There are countless marketing strategies and project management philosophies out there and it can be hard to understand which one is best for your business. You can go to two resources to ask about the same tactic and one will swear devoutly that a particular methodology is the only one that works, while another resource will claim that it’s impossible to implement effectively.
Waterfall marketing is one methodology that may be able to help you develop an effective marketing automation plan and build your sales pipeline. But what exactly is this methodology, and how do you decide if it’s the right one to use for your business?
What Is Waterfall Marketing?
Originally created for software development, the waterfall methodology is a process for creating deliverables in a linear sequence. The waterfall model gets its name because it depends on a top-to-bottom logic flow that hits key points before landing, not unlike a waterfall starting at the top of a cliff and cascading down a series of several rocks before landing in a body of water below.
Waterfall marketing breaks projects into several phases, with each phase dependent on the timely completion of the previous phase in order to begin. In marketing, these phases are typically broken down into:
- Initiation and information gathering
Owners and core stakeholders can be set within each phase, and tasks within each phase can also be broken down into smaller waterfalls with dependencies. For instance, a second-round revision task in the design phase will require the completion of round one review.
Agile vs Waterfall Marketing Methodology
Agile is another common model used for planning out marketing strategies and ensuring that deliverables are created on time. While both are logic-based project management methodologies with a clear, dependency-based task flow, there are some core differences between these two philosophies.
Waterfall marketing has more clearly defined phases for each project. Agile, on the other hand, hinges on short “sprints,” typically 1-2 weeks, with regular, short, structured, update meetings at the start of each sprint. While waterfall marketing is designed for longer implementations and larger projects, agile is more focused on quick delivery, response to triggers and remaining adaptable to rising issues or needs.
When to Use Waterfall Model Marketing
Waterfall marketing is extremely useful for larger projects and implementing new processes. This can include web design projects, system migrations, repetitive content strategies, and long-term nurture campaigns. Waterfall marketing makes the most sense for products with longer sales cycles, such as B2B services and bigger-ticket B2C products and services, because it requires benchmarks to be met before proceeding to the next phase and allows ample time for a long-term marketing automation workflow to be as effective as possible. Waterfall methodology is also extremely useful in product development and evolution, and it can help ensure that a product release or update goes smoothly while giving adequate time to research, user testing and feedback before your “go-live” date.

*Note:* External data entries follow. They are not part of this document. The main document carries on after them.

(* ===== verification/PackageFiles.v ===== *)
(** * Package files: [core/capabilities/archive.py]

    Which member names a package may have, the collision check over all of them,
    the inspection of a zip directory and the writing of files below a fresh
    directory.  A zip is the list of its members' headers; the file system keeps
    one node per name up to what it takes for the same name. *)

From S2P Require Import Prelude PyDict BinaryFiles.
From Stdlib Require Import Ascii String.

Module PackageFiles.
Import BinaryFiles.

Definition MAX_MEMBERS : Z := 5000.
Definition MAX_DEPTH : Z := 24.
Definition MAX_TOTAL_BYTES : Z := 512 * 1024 * 1024.
Definition MAX_MEMBER_BYTES : Z := 128 * 1024 * 1024.

(** [IntegrityFailed] by its cause; [NotEncodable] is the [UnicodeEncodeError]
    of a name or a file with a surrogate. *)
Inductive package_error : Type :=
| EmptyName
| AbsoluteName (name : text)
| TooDeep (name : text)
| RelativePart (name : text)
| NonportableName (name : text)
| ReservedName (name : text)
| NameTooLong (name : text)
| CaseCollision (name spelled : text)
| FileIsParent (name : text)
| DuplicateName (name : text)
| TooManyMembers
| SpecialFile (name : text)
| ReparsePoint (name : text)
| EncryptedMember (name : text)
| MemberTooLarge (name : text)
| TotalTooLarge
| EmptyArchive
| WrongCount
| NotEncodable.

(** ** Strings *)

(** [s.split("/")] and ["/".join(l)] *)
Fixpoint split_sep (s : text) : list text :=
  match s with
  | [] => [[]]
  | c :: s' =>
      if c =? sep then [] :: split_sep s'
      else match split_sep s' with
           | w :: ws => (c :: w) :: ws
           | [] => [[c]]
           end
  end.
Fixpoint join_sep (l : list text) : text :=
  match l with
  | [] => []
  | [w] => w
  | w :: l' => w ++ sep :: join_sep l'
  end.

Definition text_mem (c : Z) (s : text) : bool := existsb (Z.eqb c) s.

(** [part.split(".")[0]] *)
Fixpoint before_dot (s : text) : text :=
  match s with
  | [] => []
  | c :: s' => if c =? dot then [] else c :: before_dot s'
  end.

(** [len(part.encode("utf-16-le"))] *)
Fixpoint utf16_len (s : text) : option Z :=
  match s with
  | [] => Some 0
  | c :: s' =>
      if surrogate c then None
      else match utf16_len s' with
           | Some n => Some (n + if c <? 65536 then 2 else 4)
           | None => None
           end
  end.

Definition WINDOWS_RESERVED : list text := map text_of
  ["CON"; "PRN"; "AUX"; "NUL";
   "COM1"; "COM2"; "COM3"; "COM4"; "COM5"; "COM6"; "COM7"; "COM8"; "COM9";
   "LPT1"; "LPT2"; "LPT3"; "LPT4"; "LPT5"; "LPT6"; "LPT7"; "LPT8"; "LPT9"]%string.

(** [< > : double quote | ? *] *)
Definition forbidden_chars : text := [60; 62; 58; 34; 124; 63; 42].

Definition ends_badly (part : text) : bool :=
  match last part with Some c => (c =? dot) || (c =? 32) | None => false end.

Section names.
Context `{UnicodeText}.

(** ** [_normalize_member] *)

Definition check_part (name part : text) : option package_error :=
  if bool_decide (part = []) || bool_decide (part = [dot]) || bool_decide (part = [dot; dot])
  then Some (RelativePart name)
  else if ends_badly part || existsb (λ c, (c <? 32) || text_mem c forbidden_chars) part
  then Some (NonportableName name)
  else if bool_decide (upper_text (before_dot part) ∈ WINDOWS_RESERVED)
  then Some (ReservedName name)
  else match utf16_len part with
       | None => Some NotEncodable
       | Some n => if 510 <? n then Some (NameTooLong name) else None
       end.

(** The first error of a loop over the parts. *)
Fixpoint check_parts (name : text) (parts : list text) : option package_error :=
  match parts with
  | [] => None
  | p :: ps => match check_part name p with Some e => Some e | None => check_parts name ps end
  end.

Definition starts_with_sep (name : text) : bool :=
  match name with c :: _ => c =? sep | [] => false end.

Definition normalize_member (name : text) : result package_error text :=
  if bool_decide (name = []) then Err EmptyName
  else if starts_with_sep name || text_mem 92 name then Err (AbsoluteName name)
  else
    let parts := split_sep name in
    if MAX_DEPTH <? Z.of_nat (List.length parts) then Err (TooDeep name)
    else match check_parts name parts with
         | Some e => Err e
         | None => Ok (join_sep parts)
         end.

(** ** [_validate_names] *)

(** The prefixes of a name by whole components, each with whether it is the
    name itself. *)
Fixpoint prefixes_from (done_parts parts : list text) : list (text * bool) :=
  match parts with
  | [] => []
  | p :: ps =>
      (join_sep (done_parts ++ [p]), bool_decide (ps = [])) :: prefixes_from (done_parts ++ [p]) ps
  end.
Definition prefixes (name : text) : list (text * bool) := prefixes_from [] (split_sep name).

Record seen := { spellings : pydict text text; files : list text; directories : list text }.

Definition nothing_seen : seen := {| spellings := []; files := []; directories := [] |}.

(** The spelling that a folded prefix was seen with must be this one. *)
Definition check_spelling (name : text) (s : seen) (prefix : text) : result package_error unit :=
  match dget (spellings s) (nfc_casefold prefix) with
  | Some spelled =>
      if bool_decide (spelled ≠ prefix) then Err (CaseCollision name spelled) else Ok tt
  | None => Ok tt
  end.

(** One turn of the inner loop. *)
Definition check_prefix (name : text) (s : seen) (p : text * bool) : result package_error seen :=
  let '(prefix, is_name) := p in
  let folded := nfc_casefold prefix in
  with? _ := check_spelling name s prefix in
  let spellings' := dput (spellings s) folded prefix in
  if negb is_name then
    if bool_decide (folded ∈ files s) then Err (FileIsParent name)
    else Ok {| spellings := spellings'; files := files s;
               directories := folded :: directories s |}
  else
    if bool_decide (folded ∈ files s) || bool_decide (folded ∈ directories s)
    then Err (DuplicateName name)
    else Ok {| spellings := spellings'; files := folded :: files s;
               directories := directories s |}.

Fixpoint check_prefixes (name : text) (s : seen) (ps : list (text * bool)) :
    result package_error seen :=
  match ps with
  | [] => Ok s
  | p :: ps' => with? s' := check_prefix name s p in check_prefixes name s' ps'
  end.

Fixpoint validate_from (s : seen) (names : list text) : result package_error seen :=
  match names with
  | [] => Ok s
  | n :: ns => with? s' := check_prefixes n s (prefixes n) in validate_from s' ns
  end.

Definition validate_names (names : list text) : result package_error unit :=
  with? _ := validate_from nothing_seen names in Ok tt.

(** ** [inspect_zip] *)

Record zip_info := {
  filename : text;
  external_attr : Z;
  create_system : Z;
  flag_bits : Z;
  file_size : Z;
}.
Record archive_entry := { relative_path : text; size : Z }.

Definition S_IFMT (mode : Z) : Z := Z.land mode 61440.
Definition S_IFREG : Z := 32768.
Definition S_IFDIR : Z := 16384.

Definition is_dir (info : zip_info) : bool :=
  match last (filename info) with Some c => c =? sep | None => false end.
Fixpoint rstrip_sep (s : text) : text :=
  match s with
  | [] => []
  | c :: s' => match rstrip_sep s' with
               | [] => if c =? sep then [] else [c]
               | r => c :: r
               end
  end.

(** One turn of the loop over the members: the entry it adds, if any. *)
Definition inspect_member (total : Z) (info : zip_info) :
    result package_error (option (text * Z) * Z) :=
  let mode := Z.land (Z.shiftr (external_attr info) 16) 65535 in
  let file_type := S_IFMT mode in
  if negb ((file_type =? 0) || (file_type =? S_IFREG) || (file_type =? S_IFDIR))
  then Err (SpecialFile (filename info))
  else if (create_system info =? 0) && negb (Z.land (external_attr info) 1024 =? 0)
  then Err (ReparsePoint (filename info))
  else if negb (Z.land (flag_bits info) 1 =? 0) then Err (EncryptedMember (filename info))
  else
    let name := if is_dir info then rstrip_sep (filename info) else filename info in
    with? norm := normalize_member name in
    if is_dir info then Ok (None, total)
    else if MAX_MEMBER_BYTES <? file_size info then Err (MemberTooLarge (filename info))
    else
      let total' := total + file_size info in
      if MAX_TOTAL_BYTES <? total' then Err TotalTooLarge
      else Ok (Some (norm, file_size info), total').

Fixpoint inspect_members (total : Z) (infos : list zip_info) :
    result package_error (list (text * Z)) :=
  match infos with
  | [] => Ok []
  | i :: is' =>
      with? (o, total') := inspect_member total i in
      with? rest := inspect_members total' is' in
      Ok (option_list o ++ rest)
  end.

Definition first_part (name : text) : text :=
  match split_sep name with p :: _ => p | [] => [] end.

(** The single root directory all members share, or the empty string. *)
Definition common_root (normalized : list (text * Z)) : text :=
  match fromkeys (map (λ n, first_part n.1) normalized) with
  | [root] => if forallb (λ n, text_mem sep n.1) normalized then root else []
  | _ => []
  end.

Definition inspect_zip (infos : list zip_info) : result package_error (list archive_entry * text) :=
  if MAX_MEMBERS <? Z.of_nat (List.length infos) then Err TooManyMembers
  else
    with? normalized := inspect_members 0 infos in
    if bool_decide (normalized = []) then Err EmptyArchive
    else
      let strip := common_root normalized in
      let entries := map (λ n,
        {| relative_path := if bool_decide (strip = []) then n.1
                            else drop (List.length strip + 1) n.1;
           size := n.2 |}) normalized in
      with? _ := validate_names (map relative_path entries) in
      Ok (entries, strip).

(** ** [write_files] *)

Inductive body : Type := Raw (data : bytes) | Utf8 (t : text).
Definition body_bytes (b : body) : option bytes :=
  match b with Raw data => Some data | Utf8 t => utf8_encode t end.

Fixpoint prepare_from (total : Z) (items : pydict text body) :
    result package_error (list (text * bytes)) :=
  match items with
  | [] => Ok []
  | (rel, b) :: items' =>
      with? norm := normalize_member rel in
      match body_bytes b with
      | None => Err NotEncodable
      | Some data =>
          let total' := total + Z.of_nat (List.length data) in
          if (MAX_MEMBER_BYTES <? Z.of_nat (List.length data)) || (MAX_TOTAL_BYTES <? total')
          then Err TotalTooLarge
          else with? rest := prepare_from total' items' in Ok ((norm, data) :: rest)
      end
  end.

Definition prepare_files (items : pydict text body) : result package_error (list (text * bytes)) :=
  if bool_decide (items = []) || (MAX_MEMBERS <? Z.of_nat (List.length items))
  then Err WrongCount
  else
    with? prepared := prepare_from 0 items in
    with? _ := validate_names prepared.*1 in
    Ok prepared.

End names.

(** The file system the files go to: which names it takes for the same, by giving
    them the same key, and which it can create at all (it refuses, for one, what is
    too long for it). *)
Record file_system := { same_name : text → text; admits : text → bool }.

(** The directory: one node per key. *)
Inductive node : Type := Folder | Contents (data : bytes).
Abbreviation tree := (pydict text node).

Section disk.
Context (fs : file_system).

(** [mkdir(exist_ok=True)] of one directory and [write_bytes].  An [OSError] leaves
    the tree as it is: the name is refused, or taken by the other kind of node. *)
Definition make_folder (t : tree) (p : text) : result tree tree :=
  if negb (admits fs p) then Err t
  else match dget t (same_name fs p) with
       | Some (Contents _) => Err t
       | Some Folder => Ok t
       | None => Ok (dput t (same_name fs p) Folder)
       end.
Definition write_bytes (t : tree) (p : text) (data : bytes) : result tree tree :=
  if negb (admits fs p) then Err t
  else match dget t (same_name fs p) with
       | Some Folder => Err t
       | _ => Ok (dput t (same_name fs p) (Contents data))
       end.

(** [target.parent.mkdir(parents=True)] makes the prefixes from the top down. *)
Fixpoint write_below (t : tree) (ps : list (text * bool)) (data : bytes) : result tree tree :=
  match ps with
  | [] => Ok t
  | (p, is_name) :: ps' =>
      with? t' := if is_name then write_bytes t p data else make_folder t p in
      write_below t' ps' data
  end.
Fixpoint write_prepared (t : tree) (prepared : list (text * bytes)) : result tree tree :=
  match prepared with
  | [] => Ok t
  | (name, data) :: rest =>
      with? t' := write_below t (prefixes name) data in
      write_prepared t' rest
  end.
End disk.

(** What was written before an [OSError] stays. *)
Inductive write_error : Type := Refused (e : package_error) | OsError (left : tree).

(** [write_files] into a directory that did not exist before. *)
Definition write_files `{UnicodeText} (fs : file_system) (items : pydict text body) :
    result write_error (list text * tree) :=
  match prepare_files items with
  | Err e => Err (Refused e)
  | Ok prepared =>
      match write_prepared fs [] prepared with
      | Ok t => Ok (prepared.*1, t)
      | Err t => Err (OsError t)
      end
  end.

End PackageFiles.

When Not to Use Waterfall Marketing
While waterfall marketing is extremely useful for long-term campaigns, large-scale projects and bigger strategic goals, there are drawbacks to the methodology. Because the phases are largely inflexible, there isn’t room to bounce between phases of the project or begin work on the next phase while the team is still in an early phase. Because goals, requirements, and metrics for success are determined at the beginning of the project, your team may head down a path before realizing that you need to change course. Waterfall marketing isn’t ideal for projects that require quick turns, testing and regular optimization, such as SEO marketing or social media strategy.
What Marketing Model Is Best for My Business?
There is no one-size-fits-all project management system. In order to determine if waterfall marketing is right for your business, ask yourself and your team some basic questions about the length of your sales cycle, your average time to purchase and the way your team currently functions.
- Do you have a lot of small tasks that need to be done regularly?
- Do your customers require frequent regular touchpoints?
- Is there a single path to purchase, or do your leads come in from a variety of sources and diverge regularly before converting
- Does your team prefer to respond quickly and have short-term goals, or do they have larger quarterly and annual goals to focus on?
By understanding the way your team and your customers behave, you’ll be able to better choose the best framework for your business to maximize the success of your marketing efforts.